Lemma edit_habit_cases hid title description periodicity db r db' :
  edit_habit uid hid title description periodicity db = (r, db') ->
  db' = db \/
  exists c c',
    Db.habits db !! hid = Some c /\ Db.col_user_id c = uid /\
    Db.col_user_id c' = Db.col_user_id c /\
    (row_ok c -> row_ok c') /\
    (Db.col_last_completed_at c' = None \/
     Db.col_last_completed_at c'
     = Db.parse_iso_dt (Db.col_last_completed_at c)) /\
    db' = with_habit db hid c'.
Proof.
  intros H.
  destruct (get_habit uid hid db) as [[h|e] db1] eqn:Hg.
  2:{ unfold edit_habit in H. unfold Db.bind at 1 in H. rewrite Hg in H.
      apply get_habit_state in Hg. left. congruence. }
  pose proof (get_habit_state uid hid db _ _ Hg) as ->.
  destruct (get_habit_Ok uid hid db h db Hg) as (c & Hc & Hu & ->).
  set (h := Db.habit_row_to_model (hid, c)) in *.
  assert (Hgood : forall p0 q,
    normalize_periodicity (Habit.periodicity h) = Ok p0 ->
    match supplied periodicity with
    | Some p => normalize_periodicity p = Ok q
    | None => q = p0
    end ->
    db' = db \/
    exists c c',
      Db.habits db !! hid = Some c /\ Db.col_user_id c = uid /\
      Db.col_user_id c' = Db.col_user_id c /\
      (row_ok c -> row_ok c') /\
      (Db.col_last_completed_at c' = None \/
       Db.col_last_completed_at c'
       = Db.parse_iso_dt (Db.col_last_completed_at c)) /\
      db' = with_habit db hid c').
  { intros p0 q Hp0 Hq.
    rewrite (edit_habit_run uid hid db c p0 q title description periodicity
               Hc Hu Hp0 Hq) in H.
    injection H as _ <-. right.
    exists c, (edited_cols c h title description p0 q).
    split; [exact Hc|]. split; [exact Hu|]. split; [reflexivity|].
    split; [apply edited_cols_ok|]. split; [|reflexivity].
    cbn [edited_cols Db.col_last_completed_at]. destruct (decide (q = p0)); auto. }
  unfold edit_habit in H. unfold Db.bind at 1 in H. rewrite Hg in H. fold h in H.
  set (h1 := match title with
             | Some t => if bool_decide (PyStr.strip t <> "")
                         then Habit.set_title h (PyStr.strip t) else h
             | None => h end) in H.
  set (h2 := match description with
             | Some d => Habit.set_description h1 (PyStr.strip d)
             | None => h1 end) in H.
  assert (Hper : Habit.periodicity h2 = Habit.periodicity h).
  { subst h2 h1. destruct description, title as [t|]; simpl;
      try case_bool_decide; reflexivity. }
  destruct (normalize_periodicity (Habit.periodicity h)) as [p0|e] eqn:Hp0.
  - destruct (supplied periodicity) as [p|] eqn:Hs.
    + destruct (normalize_periodicity p) as [q|e] eqn:Hq.
      * apply (Hgood p0 q eq_refl). reflexivity.
      * left. unfold supplied in Hs. destruct periodicity as [p'|]; [|discriminate].
        case_bool_decide; [|discriminate]. injection Hs as <-.
        unfold Db.bind at 1 2 3 in H. unfold Db.lift in H.
        rewrite Hper, Hp0 in H.
        cbn [Habit.periodicity Habit.set_periodicity] in H.
        rewrite Hq in H. congruence.
    + apply (Hgood p0 p0 eq_refl). reflexivity.
  - left. unfold supplied in *.
    destruct periodicity as [p'|]; [case_bool_decide|].
    + unfold Db.bind at 1 2 in H. unfold Db.lift in H.
      rewrite Hper, Hp0 in H. congruence.
    + unfold Db.bind at 1 2 in H. unfold Db.ret, Db.update_habit in H.
      unfold Db.bind, Db.lift in H. rewrite Hper, Hp0 in H. congruence.
    + unfold Db.bind at 1 2 in H. unfold Db.ret, Db.update_habit in H.
      unfold Db.bind, Db.lift in H. rewrite Hper, Hp0 in H. congruence.
Qed.

Lemma delete_habit_cases hid db r db' :
  delete_habit uid hid db = (r, db') ->
  db' = db \/
  (exists c, Db.habits db !! hid = Some c /\ Db.col_user_id c = uid) /\
  db' = {| Db.users := Db.users db;
           Db.habits := delete hid (Db.habits db);
           Db.completions :=
             filter (fun r => Db.crow_habit_id r <> hid) (Db.completions db);
           Db.habits_seq := Db.habits_seq db;
           Db.completions_seq := Db.completions_seq db |}.
Proof.
  unfold delete_habit, Db.delete_habit.
  destruct (Db.habits db !! hid) as [c|].
  - destruct (decide (Db.col_user_id c = uid)); intros [= _ <-]; eauto.
  - intros [= _ <-]; auto.
Qed.

End Cases.

(** The stores: what each kind of change keeps. *)
Lemma store_ok_init us : store_ok (init_store us).
Proof.
  unfold store_ok, init_store. cbn.
  split; [|split; [lia|split; [lia|split; [|split; constructor]]]].
  - intros hid c. cbn. rewrite lookup_empty. discriminate.
  - intros hid c. rewrite lookup_empty. discriminate.
Qed.

Lemma store_ok_insert_new db row :
  store_ok db ->
  Db.col_user_id row ∈ Db.users db -> Db.col_last_completed_at row = None ->
  row_ok row ->
  store_ok {| Db.users := Db.users db;
              Db.habits := <[Db.next_habit_id db := row]> (Db.habits db);
              Db.completions := Db.completions db;
              Db.habits_seq := Db.next_habit_id db;
              Db.completions_seq := Db.completions_seq db |}.
Proof.
  intros (Hrows & Hhs & Hcs & Hhab & Hlog & Hnd) Hu Hlast Hrow.
  destruct (next_habit_id_fresh db) as [Hseq Hfresh].
  split; [|split; [|split; [|split; [|split]]]]; cbn [Db.users Db.habits Db.completions Db.habits_seq Db.completions_seq].
  - eapply db_ok_insert; [exact Hrows | exact Hrow | reflexivity].
  - lia.
  - exact Hcs.
  - intros hid c. destruct (decide (Db.next_habit_id db = hid)) as [<- | Hne].
    + rewrite lookup_insert_eq. intros [= <-].
      split; [exact Hu|]. split; [cbn; lia|]. intros l. rewrite Hlast. discriminate.
    + rewrite lookup_insert_ne by assumption. intros Hc.
      destruct (Hhab hid c Hc) as (H1 & H2 & H3).
      split; [exact H1|]. split; [cbn; lia | exact H3].
  - eapply Forall_impl; [exact Hlog|]. intros r (H1 & H2 & H3).
    split; [|split; assumption]. cbn [Db.habits].
    destruct (decide (Db.next_habit_id db = Db.crow_habit_id r)) as [<- | Hne].
    + rewrite lookup_insert_eq. eauto.
    + rewrite lookup_insert_ne by assumption. exact H1.
  - exact Hnd.
Qed.

Lemma store_ok_with_habit db hid c c' :
  store_ok db -> Db.habits db !! hid = Some c ->
  Db.col_user_id c' = Db.col_user_id c -> (row_ok c -> row_ok c') ->
  (Db.col_last_completed_at c' = None \/
   Db.col_last_completed_at c' = Db.parse_iso_dt (Db.col_last_completed_at c)) ->
  store_ok (with_habit db hid c').
Proof.
  intros (Hrows & Hhs & Hcs & Hhab & Hlog & Hnd) Hc Hu Hrow Hlast.
  unfold with_habit.
  split; [|split; [|split; [|split; [|split]]]]; cbn [Db.users Db.habits Db.completions Db.habits_seq Db.completions_seq].
  - eapply db_ok_insert; [exact Hrows | | reflexivity]. apply Hrow. eapply Hrows, Hc.
  - exact Hhs.
  - exact Hcs.
  - intros j cj. destruct (decide (hid = j)) as [<- | Hne].
    + rewrite lookup_insert_eq. intros [= <-].
      destruct (Hhab hid c Hc) as (H1 & H2 & H3).
      split; [cbn; rewrite Hu; exact H1|]. split; [exact H2|].
      intros l Hl. cbn [Db.completions]. apply H3.
      destruct Hlast as [E | E]; [congruence|].
      rewrite E in Hl.
      destruct (Db.col_last_completed_at c) as [l0|] eqn:El0; [|discriminate].
      destruct (Hrows hid c Hc) as (_ & _ & _ & Haw).
      destruct (Haw l0 El0) as [o Ho].
      cbn [Db.parse_iso_dt] in Hl. rewrite Ho in Hl. exact Hl.
    + rewrite lookup_insert_ne by assumption. intros Hcj.
      exact (Hhab j cj Hcj).
  - eapply Forall_impl; [exact Hlog|]. intros r (H1 & H2 & H3).
    split; [|split; assumption]. cbn [Db.habits].
    destruct (decide (hid = Db.crow_habit_id r)) as [<- | Hne].
    + rewrite lookup_insert_eq. eauto.
    + rewrite lookup_insert_ne by assumption. exact H1.
  - exact Hnd.
Qed.

Lemma store_ok_completed db hid c c' t :
  store_ok db -> Db.habits db !! hid = Some c ->
  Db.col_user_id c' = Db.col_user_id c -> (row_ok c -> row_ok c') ->
  Db.col_last_completed_at c' = Some t -> is_Some (tzinfo t) ->
  store_ok (completed_db db hid c' t).
Proof.
  intros (Hrows & Hhs & Hcs & Hhab & Hlog & Hnd) Hc Hu Hrow Hlast Ht.
  destruct (next_completion_id_fresh db) as [Hseq Hfresh].
  unfold completed_db.
  split; [|split; [|split; [|split; [|split]]]]; cbn [Db.users Db.habits Db.completions Db.habits_seq Db.completions_seq].
  - eapply db_ok_insert; [exact Hrows | | reflexivity]. apply Hrow. eapply Hrows, Hc.
  - exact Hhs.
  - lia.
  - intros j cj. destruct (decide (hid = j)) as [<- | Hne].
    + rewrite lookup_insert_eq. intros [= <-].
      destruct (Hhab hid c Hc) as (H1 & H2 & H3).
      split; [cbn; rewrite Hu; exact H1|]. split; [exact H2|].
      intros l Hl. cbn [Db.completions]. rewrite Hlast in Hl. injection Hl as <-.
      eexists. split; [apply elem_of_app; right; apply list_elem_of_singleton; reflexivity|].
      split; reflexivity.
    + rewrite lookup_insert_ne by assumption. intros Hcj.
      destruct (Hhab j cj Hcj) as (H1 & H2 & H3).
      split; [exact H1|]. split; [exact H2|].
      intros l Hl. destruct (H3 l Hl) as (r & Hr & Hrh & Hrt).
      exists r. split; [|auto]. cbn [Db.completions]. apply elem_of_app. auto.
  - apply Forall_app. split.
    + eapply Forall_impl; [exact Hlog|]. intros r (H1 & H2 & H3).
      split; [|split; [cbn; lia | assumption]]. cbn [Db.habits].
      destruct (decide (hid = Db.crow_habit_id r)) as [<- | Hne].
      * rewrite lookup_insert_eq. eauto.
      * rewrite lookup_insert_ne by assumption. exact H1.
    + constructor; [|constructor]. split; [|split].
      * cbn. rewrite lookup_insert_eq. eauto.
      * cbn. lia.
      * exact Ht.
  - rewrite fmap_app. apply NoDup_app. split; [exact Hnd|]. split.
    + intros x Hx. cbn. rewrite list_elem_of_singleton. intros ->.
      apply list_elem_of_fmap in Hx as (r & Hr1 & Hr2).
      specialize (Hfresh r Hr2). lia.
    + cbn. apply NoDup_singleton.
Qed.
Lemma scan_referenced L x :
  In x (referenced_classes (scan L)) <-> exists l, In l L /\ In x (line_references l).
Proof. unfold scan. rewrite scan_from_referenced. simpl. tauto. Qed.

Lemma scan_referenced_nodup L : NoDup (referenced_classes (scan L)).
Proof. unfold scan. apply scan_from_referenced_nodup. constructor. Qed.

Lemma scan_referenced_ident L x : In x (referenced_classes (scan L)) -> ident x.
Proof.
  intros H. apply scan_referenced in H as (l & _ & H). eapply line_references_ident, H.
Qed.

(** ** sorted *)

Lemma str_leb_total a : forall b, str_leb a b = false -> str_leb b a = true.
Proof.
  induction a as [|x a IH]; intros [|y b]; simpl; try easy.
  destruct (N.ltb_spec x y), (N.ltb_spec y x); try easy; try lia. apply IH.
Qed.

Lemma str_leb_trans a : forall b c, str_leb a b = true -> str_leb b c = true -> str_leb a c = true.
Proof.
  induction a as [|x a IH]; intros [|y b] [|z c]; simpl; try easy.
  destruct (N.ltb_spec x y), (N.ltb_spec y x), (N.ltb_spec y z), (N.ltb_spec z y),
    (N.ltb_spec x z), (N.ltb_spec z x); try easy; try lia. apply IH.
Qed.

Lemma str_leb_antisym a : forall b, str_leb a b = true -> str_leb b a = true -> a = b.
Proof.
  induction a as [|x a IH]; intros [|y b]; simpl; try easy.
  destruct (N.ltb_spec x y), (N.ltb_spec y x); try easy; try lia.
  intros H1 H2. f_equal; [lia|now apply IH].
Qed.

Lemma insert_sorted_in x y l : In x (insert_sorted y l) <-> x = y \/ In x l.
Proof.
  induction l as [|z l IH]; simpl.
  - intuition.
  - destruct (str_leb y z); simpl; rewrite ?IH; intuition.
Qed.

Lemma sorted_in x s : In x (sorted s) <-> In x s.
Proof.
  unfold sorted. induction s as [|y s IH]; simpl; [tauto|].
  rewrite insert_sorted_in, IH. intuition.
Qed.

Lemma insert_sorted_sorted y l :
  StronglySorted str_le l -> StronglySorted str_le (insert_sorted y l).
Proof.
  induction 1 as [|z l Hl IH Hz]; simpl.
  - repeat constructor.
  - destruct (str_leb y z) eqn:E.
    + constructor; [now constructor|]. constructor; [exact E|].
      eapply Forall_impl; [|exact Hz]. intros w Hw. exact (str_leb_trans _ _ _ E Hw).
    + constructor; [assumption|]. apply Forall_forall. intros w Hw.
      apply insert_sorted_in in Hw as [->|Hw].
      * now apply str_leb_total.
      * rewrite Forall_forall in Hz. now apply Hz.
Qed.

Lemma sorted_sorted s : StronglySorted str_le (sorted s).
Proof.
  unfold sorted. induction s as [|y s IH]; simpl; [constructor|].
  now apply insert_sorted_sorted.
Qed.

Lemma insert_sorted_nodup y l : ~ In y l -> NoDup l -> NoDup (insert_sorted y l).
Proof.
  induction l as [|z l IH]; intros Hy Hl; simpl.
  - repeat constructor. now intros [].
  - destruct (str_leb y z).
    + now constructor.
    + inversion_clear Hl as [|? ? Hz Hl']. constructor.
      * rewrite insert_sorted_in. intros [->|H]; [apply Hy; now left|contradiction].
      * apply IH; [|assumption]. intros H. apply Hy. now right.
Qed.

Lemma sorted_nodup s : NoDup s -> NoDup (sorted s).
Proof.
  unfold sorted. induction 1 as [|y s Hy Hs IH]; simpl; [constructor|].
  apply insert_sorted_nodup; [|assumption]. now rewrite (sorted_in y s).
Qed.

(** ** The closing fence *)

Lemma find_closing_spec P : forall n, n <= length P ->
  (exists i x, find_closing P n = Ok (Some i) /\ i < n /\
      nth_error P i = Some x /\ strip x = fence /\
      forall j y, i < j -> j < n -> nth_error P j = Some y -> not_fence y) \/
  (find_closing P n = Ok None /\
      forall j y, j < n -> nth_error P j = Some y -> not_fence y).
Proof.
  induction n as [|n IH]; intros Hn.
  - right. split; [reflexivity|]. intros j y Hj. lia.
  - cbn [find_closing]. unfold subscript.
    destruct (nth_error P n) as [x|] eqn:E.
    2: { apply nth_error_None in E. lia. }
    cbn [bind]. destruct (str_eqb (strip x) fence) eqn:F.
    + apply str_eqb_eq in F. left. exists n, x. repeat split; try assumption; try lia.
    + apply str_eqb_neq in F.
      destruct IH as [(i & x' & H1 & H2 & H3 & H4 & H5)|(H1 & H2)]; [lia| |].
      * left. exists i, x'. repeat split; try assumption; try lia.
        intros j y Hj1 Hj2 Hy. destruct (Nat.eq_dec j n) as [->|Hne].
        -- rewrite E in Hy. injection Hy as <-. exact F.
        -- apply (H5 j); [assumption|lia|assumption].
      * right. split; [assumption|].
        intros j y Hj Hy. destruct (Nat.eq_dec j n) as [->|Hne].
        -- rewrite E in Hy. injection Hy as <-. exact F.
        -- apply (H2 j); [lia|assumption].
Qed.
(** [streamGeminiResponse], started at time [t0], with the calls it awaits
    after its gate settling as [aw] says.  A storage write lands when its
    call fulfils. *)
Definition streamGeminiResponseAwaiting (aw : Awaits) (tm : StorageTiming)
    (t0 : Z) (upstream : FetchOutcome) (st : LocalStorage) : Run :=
  let rateLimitCheck := RateLimiter.canMakeRequest tm t0 st in
  match RateLimiter.answer rateLimitCheck with
  | Denied remainingMs reason =>
      Ends (mkRun (mkGenerated [] (Threw (deniedMessage remainingMs reason))) false
              (RateLimiter.storageAfter rateLimitCheck))
  | _ =>
      let st0 := RateLimiter.storageAfter rateLimitCheck in
      awaiting (a_setLastRequestTime aw) aw false st0
        (let st1 :=
           RateLimiter.recordRequest (t0 + RateLimiter.waited rateLimitCheck) st0 in
         if negb (fetchSettles aw) then Hangs [] true st1
         else
           match upstream with
           | FetchRejects message =>
               Ends (mkRun (mkGenerated [] (Threw message)) true st1)
           | FetchResolves response =>
               if negb (ok response)
               then
                 awaiting (a_text aw) aw true st1
                   (if status response =? 400
                    then Ends (mkRun (mkGenerated [] (Threw (lit "INVALID_KEY")))
                                 true st1)
                    else if status response =? 429
                    then
                      awaiting (a_getRetryBackoff aw) aw true st1
                        (awaiting (a_setRetryBackoff aw) aw true st1
                           (let '(backoffMs, st2) :=
                              RateLimiter.recordRateLimitError st1 in
                            Ends (mkRun (mkGenerated []
                                           (Threw (throttledMessage backoffMs)))
                                    true st2)))
                    else Ends (mkRun (mkGenerated [] (Threw (errorMessage response)))
                                 true st1))
               else
                 awaiting (a_clearRetryBackoff aw) aw true st1
                   (let st2 := RateLimiter.recordSuccess st1 in
                    match readsSettled aw with
                    | None =>
                        Ends (mkRun (readLoop TextDecoder.initial []
                                       (reads response) (ending response))
                                true st2)
                    | Some settled =>
                        match readLoopStalling settled TextDecoder.initial []
                                (reads response) (ending response) with
                        | (ys, Some t) => Ends (mkRun (mkGenerated ys t) true st2)
                        | (ys, None) => Hangs ys true st2
                        end
                    end)
           end)
  end.
Lemma sumZ_indicator (ls : list string) (o : option string) (x : Z) :
  NoDup ls →
  sumZ ((λ L, if decide (o = Some L) then x else 0) <$> ls)
  = match o with
    | Some L0 => if decide (L0 ∈ ls) then x else 0
    | None => 0
    end.
Proof.
  induction 1 as [|L ls Hnin Hnd IH].
  { destruct o as [L0|]; [|done]. rewrite decide_False; [done|]. apply not_elem_of_nil. }
  rewrite fmap_cons, sumZ_cons, IH. destruct o as [L0|]; [|by rewrite decide_False].
  destruct (decide (Some L0 = Some L)) as [[= ->]|Hne].
  - rewrite decide_False by done. rewrite decide_True by left. lia.
  - destruct (decide (L0 ∈ ls)) as [Hin|Hnot].
    + rewrite decide_True by (by right). lia.
    + rewrite decide_False; [lia|]. intros Hin.
      apply elem_of_cons in Hin as [->|Hin]; done.
Qed.

Lemma sum_over_labels {A} (key : A → option string) (w : A → Z)
    (l : list A) (ls : list string) :
  NoDup ls →
  (∀ a L, a ∈ l → key a = Some L → L ∈ ls) →
  sumZ ((λ L, sumZ (w <$> filter (λ a, key a = Some L) l)) <$> ls)
  = sumZ (w <$> filter (λ a, is_Some (key a)) l).
Proof.
  intros Hnd. induction l as [|a l IH]; intros Hcover.
  { clear. induction ls as [|L ls IHls]; [done|].
    by rewrite fmap_cons, sumZ_cons, IHls. }
  assert (Hsplit :
    sumZ ((λ L, sumZ (w <$> filter (λ a, key a = Some L) (a :: l))) <$> ls)
    = sumZ ((λ L, if decide (key a = Some L) then w a else 0) <$> ls)
      + sumZ ((λ L, sumZ (w <$> filter (λ a, key a = Some L) l)) <$> ls)).
  { clear. induction ls as [|L ls IHls]; [done|].
    rewrite !fmap_cons, !sumZ_cons, IHls, filter_cons.
    case_decide; [rewrite fmap_cons, sumZ_cons|]; lia. }
  assert (Hcover' : ∀ a' L, a' ∈ l → key a' = Some L → L ∈ ls)
    by (intros a' L Ha' Hk; apply (Hcover a' L); [by right|done]).
  rewrite Hsplit, (IH Hcover'), sumZ_indicator by done.
  rewrite filter_cons. destruct (key a) as [L0|] eqn:Ek.
  - rewrite (decide_True (P := L0 ∈ ls)) by (eapply Hcover; [left|done]).
    rewrite (decide_True (P := is_Some (Some L0))) by eauto.
    by rewrite fmap_cons, sumZ_cons.
  - rewrite (decide_False (P := is_Some None)) by (intros [? ?]; done). lia.
Qed.

Lemma length_filter_and {A} (P Q : A → Prop)
    `{∀ a, Decision (P a)} `{∀ a, Decision (Q a)} (l : list A) :
  Z.of_nat (length (filter (λ a, Q a ∧ P a) l))
  = sumZ ((λ a, if decide (P a) then 1 else 0) <$> filter Q l).
Proof.
  induction l as [|a l IH]; [done|].
  rewrite !filter_cons. destruct (decide (Q a)); destruct (decide (P a)).
  - rewrite decide_True by done.
    rewrite fmap_cons, sumZ_cons, decide_True, <- IH by done. simpl length. lia.
  - rewrite decide_False by tauto.
    rewrite fmap_cons, sumZ_cons, decide_False, <- IH by done. lia.
  - rewrite decide_False by tauto. done.
  - rewrite decide_False by tauto. done.
Qed.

EXERCISE: Begin at the line above that has "split; [apply edited_cols_ok|]." and stop after the line that has "h1 (PyStr.strip d)", copying each line exactly and adding nothing else.

SOLUTION FOR THIS TASK:
    split; [apply edited_cols_ok|]. split; [|reflexivity].
    cbn [edited_cols Db.col_last_completed_at]. destruct (decide (q = p0)); auto. }
  unfold edit_habit in H. unfold Db.bind at 1 in H. rewrite Hg in H. fold h in H.
  set (h1 := match title with
             | Some t => if bool_decide (PyStr.strip t <> "")
                         then Habit.set_title h (PyStr.strip t) else h
             | None => h end) in H.
  set (h2 := match description with
             | Some d => Habit.set_description h1 (PyStr.strip d)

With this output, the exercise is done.